Hi. I’m working on some code on NLP where I require to create specific masks. However, when i do this operation:
a[a==1] = 5, it tells me that
a==1 are not of same shape. This happens after the 8th epoch, meaning that it was working for 8 epochs but not after? Moreover, it happens randomly, maybe at the half or beginning of the training in the 8th epoch or maybe it doesn’t happen at all. If I clear the output and run the epoch again, it dosen’t happen, but happens at the following epoch.

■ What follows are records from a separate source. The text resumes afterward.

(* ===== verification/Conf.v ===== *)
(** * Conf: [sphinx/conf.py], and what the extensions do when they are loaded

    The settings of a build, and the calls that [kerneldoc.py] and
    [automarkup.py] make of sphinx in [setup].  Sphinx itself is not modelled:
    the settings are a dictionary, the calls a list. *)

From S2P Require Import Prelude PyStr PyNum PyPath PyRe PyReSyntax PyReTheory Argparse.

(** ** The interpreter *)

(** [os.environ] and [sys.path]. *)
Record python := Python { environ : dict string; sys_path : list string }.
Definition insert_path (path : string) : ST python unit :=
  modify (λ p, Python (environ p) (path :: sys_path p)).
Definition setdefault (key value : string) : ST python unit :=
  modify (λ p, Python (if dmem (environ p) key then environ p else dset (environ p) key value) (sys_path p)).

(** ** [conf.py] *)

Section Conf.
(** The current folder, and the path of the file. *)
Context (cwd file : string).
Definition DOCS_SPHINX_DIR : string := dirname (abspath cwd file).
Definition PROJECT_ROOT : string := abspath cwd (path_join (path_join DOCS_SPHINX_DIR "..") "..").
Definition WISP_DIR : string := path_join PROJECT_ROOT "wisp".
Definition KDOC_VENDOR_DIR : string := path_join (path_join PROJECT_ROOT "docs") "kerneldoc-src".
Definition settings : dict value := [
  ("project", VStr "PiGhost"); ("author", VStr "Simon Gibson"); ("copyright", VStr "2026, Simon Gibson");
  ("release", VStr "0.0.1");
  ("extensions", VList ["kerneldoc"; "automarkup"]);
  ("kerneldoc_srctree", VStr WISP_DIR);
  ("kerneldoc_verbosity", VNat 0);
  ("c_id_attributes", VList ["__packed"; "WISPC_API"; "WISP_ATOMIC"]);
  ("c_id_paren_attributes", VList ["WISP_ALIGNAS"]);
  ("primary_domain", VStr "c"); ("highlight_language", VStr "c");
  ("exclude_patterns", VList ["_build"]); ("html_theme", VStr "alabaster")].
Definition conf : ST python (dict value) :=
  insert_path DOCS_SPHINX_DIR ;;
  setdefault "srctree" KDOC_VENDOR_DIR ;;
  mret settings.
End Conf.

(** ** Loading the extensions *)

(** The statements of [kerneldoc.py] before its imports of [kdoc]. *)
Definition import_kerneldoc (cwd : string) : ST python unit :=
  e ← gets environ;
  match dget e "srctree" with
  | None => raise (KeyError "srctree")
  | Some tree => insert_path (path_join (abspath cwd tree) "tools/lib/python")
  end.
(** What an extension asks of sphinx. *)
Inductive call :=
| AddConfigValue (name : string) (default : value) (rebuild : string)
| AddDirective (name cls : string)
| Connect (event callback : string).
(** [setup(app)] of [kerneldoc.py] and of [automarkup.py]. *)
Definition kerneldoc_setup : list call :=
  [AddConfigValue "kerneldoc_srctree" VNone "env"; AddConfigValue "kerneldoc_verbosity" (VNat 1) "env";
   AddDirective "kernel-doc" "KernelDocDirective"; Connect "builder-inited" "setup_kfiles"].
Definition automarkup_setup : list call := [Connect "doctree-resolved" "auto_markup"].
(** The build begins: [conf.py] is read, then the extensions are loaded. *)
Definition start (cwd file : string) : ST python (dict value * list call) :=
  s ← conf cwd file;
  import_kerneldoc cwd ;;
  mret (s, kerneldoc_setup ++ automarkup_setup).
Lemma page_shown e part : part ∈ parts →
  let '(name, title, sub) := part in
  let wisp := GenerateRst.WISP_PATH cwd gen_file in
  page_of e (WISP_DIR cwd conf_file) part
    (path_join (GenerateRst.SPHINX_DIR cwd gen_file) name,
     GenerateRst.page_text title
       (GenerateRst.find_sources cwd wisp (path_join wisp sub) (tree_at (path_join wisp sub)))).
Proof using conf_at gen_at plain_folders same_files R_plain R_some.
  destruct part as [[name title] sub]. intros Hpart. cbv zeta.
  assert (sub ∈ map snd parts) as Hsub by (apply list_elem_of_fmap; by exists (name, title, sub)).
  assert (plain_comp sub) as Hp.
  { revert sub Hpart Hsub. intros sub _. revert sub. apply Forall_forall. repeat constructor; by apply plain_comp_dec. }
  rewrite (wisp_path R), (wisp_dir R), (pages_dir R R_some R_plain cwd conf_file gen_file) by done.
  assert (R ++ ["wisp"] ≠ []) as HW by by apply below_some.
  assert (Forall plain_comp (R ++ ["wisp"])) as HF.
  { apply Forall_app. split; [done|]. apply Forall_singleton. by apply plain_comp_dec. }
  rewrite (path_join_plain (R ++ ["wisp"]) sub), <- app_assoc by done. cbn [app].
  destruct (pages_name_sources cwd (R ++ ["wisp"]) sub (folder sub) glob dependency [] HW HF Hp (plain_folders sub Hsub))
    as (Hs & Hin & Hfile). rewrite (path_join_plain (R ++ ["wisp"]) sub), <- app_assoc in Hs, Hin by done. cbn [app] in Hs, Hin.
  eexists. split; [reflexivity|].
  split; [exact Hs|]. split; [intros comps Hc; apply Hin; eauto|].
  intros src (comps & Hc & ->)%Hin. exists comps. split; [exact Hc|]. split; [done|].
  specialize (Hfile comps Hc). cbn [handle_args d_file_list] in Hfile. rewrite <- app_assoc in Hfile. cbn [app] in Hfile.
  apply (f_equal (hd "")) in Hfile. cbn [hd] in Hfile.
  intros docname lineno nested_parse k. cbv zeta. intros Hk%served_ok. split.
  - rewrite <- Hfile. apply run_shown; [done|]. rewrite Hfile. unfold files_of.
    assert (match dget e "SRCTREE" with Some (String _ _ as t) => path_join t (abs_path (R ++ "wisp" :: sub :: comps))
            | _ => abs_path (R ++ "wisp" :: sub :: comps) end = abs_path (R ++ "wisp" :: sub :: comps)) as ->.
    { by destruct (dget e "SRCTREE") as [[|c t]|]. }
    by rewrite (same_files sub comps Hc).
  - intros doc exports text. by apply rest_text_items.
Qed.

This is a showcase of my problem:
original_tensor = torch.randn(batch_size,max_sen_len) tensor_c = original_tensor.detach() max_value, _ = torch.max(tensor_c,1) max_value = max_value.unsqueeze(1) mask = torch.ones_like(tensor_c) mask[tensor_c<max_value] = 0 mask[tensor_c>=max_value] = 1 mask2 = mask.clone() values_batch = max_value.clone().squeeze(1) mask2[mask2 == 1] = 5
When i get the error, it’s like this:
shape mismatch: value tensor of shape  cannot be broadcast to indexing result of shape 
Even if i place
assert mask2.shape == (mask2==1).shape, the assertion will not run, as they are correct, but PyTorch thinks they aren’t at a particular point. So I have no clue what’s wrong. Can anybody advice on this strange phenomenon?